Благодаря опыту странствий, очаро-дарование Дрейка-Татаренко возмужало, окрепло и принесло свои плоды. Треуголку капера можно закинуть на рею, задав траекторией полёта новую литературную планку. Став достаточно известным, разведав морские глубины и подводные течения, отыскав Эльдорадо, поэт подходит к земле обетованной.
На вахту, трансформировав ипостась мастера карнавала, заступает Джон Донн – картограф собственной души. Теперь не имеет смысла скрываться за умственной ленью и самонадеянной расслабленностью попутного ветра. Интеллектуальные сокровища, оставленные мастерами прошлого, сундуки, наполненные драгоценными тропами собственной огранки, необходимо запустить в настоящее дело.
Мир в ожидании сияющего Слова. И пусть за совершенством отделки проступит цельно-смысловая гениальность в её извечной триаде: любви, истине и красоте. Пусть отныне поэт пишет для читателя, способного оценить не только цитирование ресторанного и литературного меню. Пусть лирический герой не сливается с хипстерами (ничего не имею против), не подражает обаятельным «гусарам-сердцеедам» и не бравирует многочисленными полустаночными романами разбитого сердца. Поэта ждут гении чтения – потенциальные попутчики, способные видеть и слышать.
Поэт современности – зачастую, частное лицо, пишущее о частной жизни. Именно в своём приватном, метамодернистском бытовании современные авторы находят глубину метафизического. Мы наблюдаем, как и прежде, феномен поэзии о поэзии – так называемой металирики. Новая искренность, простота, мерцание, осцилляция, тотальное цитирование, сжатие («сожмись внутрь себя», писал М. Аврелий) – как переменчивое состояние на грани наивности и осведомлённости, иронии и стыда, оптимизма и сомнения, истины и её относительности. Собственно, это то, что в поэзии Юрия Татаренко присутствует в необходимом достатке.

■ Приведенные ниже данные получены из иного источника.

Lemma kernelvec_transparent_witness :
  let s := hart_at 5 6 0x3fffffe000 0 mem0 in
  exists s1 s3, run_code tr_id kernelvec_save s = Some s1 /\ run_code tr_id kernelvec_restore s1 = Some s3 /\
    a_pc s3 = 0x1000 /\ a_regs s3 A0 = 5 /\ a_regs s3 Sp = 0x3fffffe000 /\ a_regs s3 Ra = 0x80001234.
Proof.
  intros s. assert (Hs : asm_ok s) by (apply hart_at_ok; [lia|lia|lia|apply mem0_ok]).
  assert (M : maps tr_id (a_csr s Satp) (u64 (a_regs s Sp - 256)) 0x3fffffdf00 256) by (apply maps_id; done || lia).
  destruct (kernelvec_transparent tr_id s _ Hs M) as (E1 & Ho & K).
  destruct (K (kernel_entry 0x3fffffdf00 s)) as (s3 & E3 & H3).
  - split; [|reflexivity|reflexivity|reflexivity|reflexivity|intros a _; reflexivity].
    split; [|apply save_all_bytes, mem0_ok]. intros r. cbn [kernel_entry with_mem with_regs a_regs]. unfold fset.
    destruct (r =? Sp); [apply wrap_range; lia|apply (ao_regs _ Hs)].
  - exists (kernel_entry 0x3fffffdf00 s), s3. split; [exact E1|]. split; [exact E3|]. split; [exact (in_pc _ _ _ H3)|].
    assert (Hr : forall r, 0 < r < 32 -> r <> Tp -> a_regs s3 r = a_regs s r) by exact (in_regs _ _ _ H3).
    split; [exact (Hr A0 ltac:(unfold A0; lia) ltac:(discriminate))|].
    split; [exact (Hr Sp ltac:(unfold Sp; lia) ltac:(discriminate))|exact (Hr Ra ltac:(unfold Ra; lia) ltac:(discriminate))].
Defined.
Lemma kill_line_run fuel s : cinv s -> nedit s < Z.of_nat fuel ->
  exists s' t, kill_line fuel s = Done tt s' t /\ cinv s' /\ committed s' = committed s /\
    editing s' = [] /\ sent t = concat (replicate (Z.to_nat (nedit s)) [8; 32; 8]).
Proof.
  revert s. induction fuel as [|fuel IH]; intros s Hi Hf; [pose proof (nedit_pos s); lia|].
  cbn [kill_line]. unfold bind at 1, get at 1. rewrite prepend_nil, edit_empty by done.
  destruct (Z.eqb_spec (nedit s) 0) as [Ez|Ez].
  - exists s, []. split; [done|]. split; [done|]. split; [done|]. rewrite Ez. split; [|done].
    unfold editing. by rewrite Ez.
  - pose proof (nedit_pos s). destruct (unedit_ok s Hi ltac:(lia)) as (Hi1 & Ec & En & Ee).
    destruct (Z.eqb_spec (default 0 (zget (cons_buf s) (u32 (cons_e s - 1) mod INPUT_BUF_SIZE))) 10) as [E10|E10].
    { exfalso. apply (ci_noline _ Hi). rewrite Ee, E10. set_solver. }
    cbn [negb andb]. unfold bind at 1, set_e, modify. rewrite prepend_nil.
    change (Console _ _ _ _ _) with (unedit s).
    destruct (consputc_run BACKSPACE (unedit s)) as (s2 & t2 & E2 & Hs & Ht).
    destruct (cinv_same _ _ Hs Hi1) as (Hi2 & Ec2 & Ee2).
    assert (En2 : nedit s2 = nedit (unedit s)) by (destruct Hs as (_ & _ & A & B); unfold nedit; by rewrite A, B).
    destruct (IH s2 Hi2 ltac:(lia)) as (s3 & t3 & E3 & Hi3 & Ec3 & Ee3 & Ht3).
    rewrite (bind_Done _ _ _ _ _ _ E2), E3. simpl. do 2 eexists. split; [done|]. split; [done|].
    split; [congruence|]. split; [done|]. rewrite sent_app, Ht, Ht3, En2, En.
    replace (Z.to_nat (nedit s)) with (S (Z.to_nat (nedit s - 1))) by lia. done.
Qed.

(** ** Typing *)

Definition typed (c : Z) (s : console) : console :=
  Console (zset (cons_buf s) (cons_e s mod INPUT_BUF_SIZE) (u8 c)) (cons_r s) (cons_w s)
    (u32 (cons_e s + 1)) (cons_uart s).

(** The whole buffer is the committed input followed by the line. *)
Lemma buffer_split buf r w n m :
  0 <= w < 2 ^ 32 -> n = Z.to_nat (u32 (w - r)) ->
  ring_list 7 buf r (n + m) = ring_list 7 buf r n ++ ring_list 7 buf w m.
Proof.
  intros Hw ->. rewrite (ring_list_app 32 7) by lia. do 2 f_equal.
  rewrite Z2Nat.id by (apply (wrap_range 32); lia). rewrite wrap_add_r.
  replace (r + (w - r)) with w by lia. by apply wrap_small.
Qed.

Так пусть читатель станет соучастником не хмельного или пост-похмельного акта обаятельного беспутства, грусти и раскаяния. Пусть соавтор-читатель возрадуется распознаванию высоких и вдохновляющих посланий, пусть он участвует в таинстве сотворчества с вышним Автором, создающим миры с помощью тростникового пера. В такой диспозиции поэт не только инструмент для написания текста, а читатель не только считывающее устройство, но оба – вечно звучащие тростниковые флейты. Время чистого звука пришло.
Впрочем, поэт, актёр и читатель Юрий Татаренко – он же трубадур «съеденного» сердца, он же «наглый чёрный кот», он же «приблудный пёс, на которого некому надеть ошейник», он же капер-пикапер Дрейк, он же мета-лирик (метафизик) Джон Донн, и сам об этом знает. Оттого и грустит.
Вот он, воистину Джон Донн (1572–1631):
Я – микрокосм, искуснейший узор,
Где ангел слит с естественной природой,
Но обе части – мраку грех запродал,
И обе стали смертными с тех пор…
Вы, новых стран открывшие простор
И сферы, что превыше небосвода, –
В мои глаза, для плача, влейте воды
Морей огромных: целый мир – мой взор –
Омойте. Ведь потоп не повторится,
Но, алчностью и завистью дымясь,
Мой мир сгорит: в нём жар страстей таится…
О, если б этот смрадный жар погас!
И пусть меня охватит страсть другая –
Твой огнь, что исцеляет, сожигая!
Не стоит мельчать. Пришло время стать равным себе. И да простят нам ангелы читательское соавторство (по Цветаевой) с Ю. Татаренко в этом остроумном четверостишии, приправленном самоиронией:
«Я нахожусь в зените славы,
Но обойдёмся без оваций:
Дерутся ангелы за право
Моим хранителем назваться!»
Поэт Юрий Татаренко ещё не завершил своего кругосветного путешествия по океану литературы. Слава в полной мере ещё не настигла его. Но кто же он? Френсис Дрейк, Джон Донн или кто-то ещё? Не станем взаимоисключать.